* Task to complete:
Where the line containing "Abbreviation label_store := (list" appears, start copying; continue through the last line below and copy nothing else.
(Data excerpts)
(** The literal of the token of a word. *)
Definition word_literal (text : string) : token_literal :=
  match keyword text with
  | TRUE => Value (LBool true)
  | FALSE => Value (LBool false)
  | IDENTIFIER => Value (LStr text)
  | _ => NoLiteral
  end.

(** A character of a comment that is neither a star nor a slash. *)
Definition comment_char (c : ascii) : bool :=
  negb (Ascii.eqb c "*"%char) && negb (Ascii.eqb c "/"%char).

(** The text of a multi-line comment in which every [/*] has its [*/]:
    characters other than star and slash, and comments nested in it. *)
Inductive comment_text : string -> Prop :=
| comment_empty : comment_text ""
| comment_cons (c : ascii) (text : string) :
    comment_char c = true -> comment_text text -> comment_text (String c text)
| comment_nested (inner text : string) :
    comment_text inner -> comment_text text ->
    comment_text ("/*" ++ inner ++ "*/" ++ text).

End Scanner.

(** ** errors.py: the labels of a diagnostic *)

Module Diagnostics.
Import SourceMap.

(** [LabeledSpan]; the labels of a diagnostic are objects that
    [Diagnostic.__post_init__] changes in place, so a diagnostic holds
    references into a store of labels. *)
Record LabeledSpan := mkLabeledSpan {
  ls_span : Span;
  ls_label : option string;
  is_primary : bool;
  style : string
}.

(** [LabeledSpan(span, label, is_primary)] with [__post_init__]. *)
Definition new_LabeledSpan (span : Span) (label : option string) (primary : bool)
  : LabeledSpan :=
  mkLabeledSpan span label primary (if primary then "primary" else "secondary").

Abbreviation label_store := (list LabeledSpan).

(** [label.is_primary] of the label at [l]. *)
Definition primary_at (store : label_store) (l : nat) : bool :=
  match store !! l with
  | Some label => is_primary label
  | None => false
  end.

(** [sum(1 for label in self.labels if label.is_primary)] *)
Definition primary_count (store : label_store) (labels : list nat) : nat :=
  length (List.filter (primary_at store) labels).

(** [label.is_primary = primary; label.style = text] *)
Definition mark (primary : bool) (text : string) (label : LabeledSpan) : LabeledSpan :=
  mkLabeledSpan (ls_span label) (ls_label label) primary text.

(** [for label in self.labels:
       if label.is_primary and found_primary:
           label.is_primary = False; label.style = "secondary"
       elif label.is_primary: found_primary = True] *)
Fixpoint keep_first_primary (store : label_store) (labels : list nat) (found_primary : bool)
  : label_store :=
  match labels with
  | [] => store
  | l :: rest =>
      match store !! l with
      | Some label =>
          if is_primary label && found_primary then
            keep_first_primary (<[l := mark false "secondary" label]> store) rest found_primary
          else if is_primary label then keep_first_primary store rest true
          else keep_first_primary store rest found_primary
      | None => store
      end
  end.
(End Data excerpts)
* Response:
Abbreviation label_store := (list LabeledSpan).

(** [label.is_primary] of the label at [l]. *)
Definition primary_at (store : label_store) (l : nat) : bool :=
  match store !! l with
  | Some label => is_primary label
  | None => false
  end.

(** [sum(1 for label in self.labels if label.is_primary)] *)
Definition primary_count (store : label_store) (labels : list nat) : nat :=
  length (List.filter (primary_at store) labels).

(** [label.is_primary = primary; label.style = text] *)
Definition mark (primary : bool) (text : string) (label : LabeledSpan) : LabeledSpan :=
  mkLabeledSpan (ls_span label) (ls_label label) primary text.

(** [for label in self.labels:
       if label.is_primary and found_primary:
           label.is_primary = False; label.style = "secondary"
       elif label.is_primary: found_primary = True] *)
Fixpoint keep_first_primary (store : label_store) (labels : list nat) (found_primary : bool)
  : label_store :=
  match labels with
  | [] => store
  | l :: rest =>
      match store !! l with
      | Some label =>
          if is_primary label && found_primary then
            keep_first_primary (<[l := mark false "secondary" label]> store) rest found_primary
          else if is_primary label then keep_first_primary store rest true
          else keep_first_primary store rest found_primary
      | None => store
      end
  end.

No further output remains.